So, they have to wind down. We can’t build up new fracking operations or new natural gas operations. The argument for natural gas as a so-called bridge fuel has two features. Number one, when you burn natural gas, it reduces emissions relative to burning coal. OK, that much is true. But it still generates emissions. And if you need to get to zero emissions, that means you can’t burn natural gas any more than you can burn coal. The second argument about natural gas is that, yes, under fracking, it can be done really cheaply and we’ll have low prices. And fracking is cheaper than the traditional technology for extracting natural gas. It doesn’t mean it’s any cleaner.
And so, we have to stop. We have to wind down the operations that we have. And if you allow investments in new fracking and new natural gas, those guys aren’t going away in five years. You know, these things are going to last for thirty years, forty years. We’ll never hit the emission reduction target if that’s the commitment to natural gas.
Paul Jay
So, here’s the rub. It seems pretty obvious that market mechanisms alone, the market on its own, and even government-triggered market mechanisms aren’t going to get us there. Certainly not soon enough. But the other side of it is, we ain’t getting to some kind of new economic, political, social system — socialism or whatever you want to call it — in time, either. Chomsky writes in your book that dismantling capitalism is impossible within the timeframe necessary for taking urgent action, which requires a major national — indeed, international — mobilization if severe crisis is to be averted.
I mean, that’s a heck of a rub, because he’s right. This has to be serious. Action has to begin tomorrow. Or, if it’s a Biden administration, if they get serious, if the mass movement pushes them, you know: this has to be started right away. But capitalism and the power of the financial sector, which is heavily invested in fossil fuels — they ain’t getting dismantled anytime soon, either.
Bob Pollin
So, here’s the thing. If we want to think about an entirely different economic-social system that we want to call socialism, you know, of course, that’s not going to happen in ten or twenty years, as much as we may want it to happen.
Paul Jay
At least not in the United States, anyway.
Bob Pollin
But it’s easy to envision a dramatically different variant of capitalism that would be defending the future of the planet and advancing a much more egalitarian project relative to our current neoliberal dominance.
Here’s some simple things that we can think about that are realistic and would also move us dramatically in the right direction. For example, under Biden, if we say that we impose a regulation that every single utility that generates electricity has to cut its CO2 emissions by five percent per year, let’s say, which is realistic, and if they don’t do it, the CEO goes to jail, they will cut emissions by five percent per year. Or we say that CEO goes to jail and they pay a $50 million fine: the CEO will figure out a way to cut emissions by five percent. That will transform the energy market because we have the capacity to build up clean energy — solar, wind, especially. Solar and wind right now are at cost parity or cheaper than fossil fuels.
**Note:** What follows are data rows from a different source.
(** The dictionary [defaults] of [apply_defaults]. *)
Definition defaults : dict scalar :=
  let int (k : string) (n : Z) := (k, Leaf (PInt n)) in
  let str (k : string) (s : string) := (k, Leaf (PStr s)) in
  let bool (k : string) (b : bool) := (k, Leaf (PBool b)) in
  let float (k : string) (s : string) := (k, Leaf (PFloat s)) in
  let sub (k : string) (d : dict scalar) := (k, Dict d) in
  [ sub "display"
      [ sub "resolution" [int "width" 480; int "height" 800];
        str "window_mode" "windowed";
        str "window_title" "Apollo DSKY Display";
        sub "colors"
          [ str "background" "#000000"; str "foreground" "#00FF00";
            str "foreground_dim" "#003300"; str "error_overlay" "#FF0000" ];
        sub "font"
          [ str "path" "fonts/DSEG7Classic-Regular.ttf";
            int "size_prog" 48; int "size_verb_noun" 48;
            int "size_register" 36; int "size_sign" 30 ];
        int "fps" 60;
        bool "simulation_mode" false ];
    sub "communication"
      [ sub "yaagc"
          [ str "host" "localhost"; int "port" 19799; int "timeout" 10;
            int "reconnect_interval" 5; int "reconnect_max_attempts" 0 ];
        float "pulse_rate" "0.05";
        bool "slow_mode" false ];
    sub "layout"
      [ sub "prog" [int "x" 190; int "y" 50; int "spacing" 10];
        sub "verb" [int "x" 100; int "y" 150; int "spacing" 10];
        sub "noun" [int "x" 280; int "y" 150; int "spacing" 10];
        sub "register_1"
          [ int "x" 80; int "y" 300; int "digit_spacing" 8;
            int "sign_x" 50; int "sign_y" 300 ];
        sub "register_2"
          [ int "x" 80; int "y" 450; int "digit_spacing" 8;
            int "sign_x" 50; int "sign_y" 450 ];
        sub "register_3"
          [ int "x" 80; int "y" 600; int "digit_spacing" 8;
            int "sign_x" 50; int "sign_y" 600 ];
        sub "comp_acty"
          [int "x" 360; int "y" 750; int "width" 100; int "height" 30] ];
    sub "error_display"
      [ bool "enabled" true; str "message" "yaAGC CONNECTION LOST";
        float "blink_rate" "1.0"; int "font_size" 36 ];
    sub "logging"
      [ bool "enabled" true; str "level" "INFO"; str "file" "dsky.log";
        bool "console" true ] ].

(** [apply_defaults], for a configuration that is a dictionary. *)
Definition apply_defaults (config : dict scalar) : dict scalar :=
  deep_merge defaults config.

End Config.

(** A configuration file that only names the host of yaAGC. *)
Definition host_only : Config.dict Config.scalar :=
  [("communication"%string,
    Config.Dict [("yaagc"%string,
                  Config.Dict [("host"%string,
                                Config.Leaf (Config.PStr "192.168.1.10"))])])].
We just have to build them up.
So, you can build them up very, very rapidly. It will be within capitalism. There will be opportunities within capitalism for new types of small businesses to form. For example, cooperative clean-energy enterprises or, for example, what’s already happening in the Plains states — South Dakota, North Dakota, Wyoming — where farmers, private capitalists, are putting up wind turbines and having their own solar farms. They’re making money off of it. They’re capitalists and they’re selling it. And so, the highest proportion of clean energy relative to the overall economy in the United States right now is actually in the Plains states. And this is within capitalism. So, these are things that can start happening immediately at large scale.
Paul Jay
I mean, I think a lot of the left — the socialist left — really have to accept that. Some haven’t and maybe some have, but they have to accept this is going to have to happen within capitalism or it ain’t gonna happen fast enough. So that really is going to require a mass movement that really forces the case.
But it also is going to require some sections of the elites to take this all more seriously. It seems to be starting a little bit. I mean, you see in the financial sector, a more serious recognition that it’s a crisis. I don’t think any of the solutions they want to go to are serious.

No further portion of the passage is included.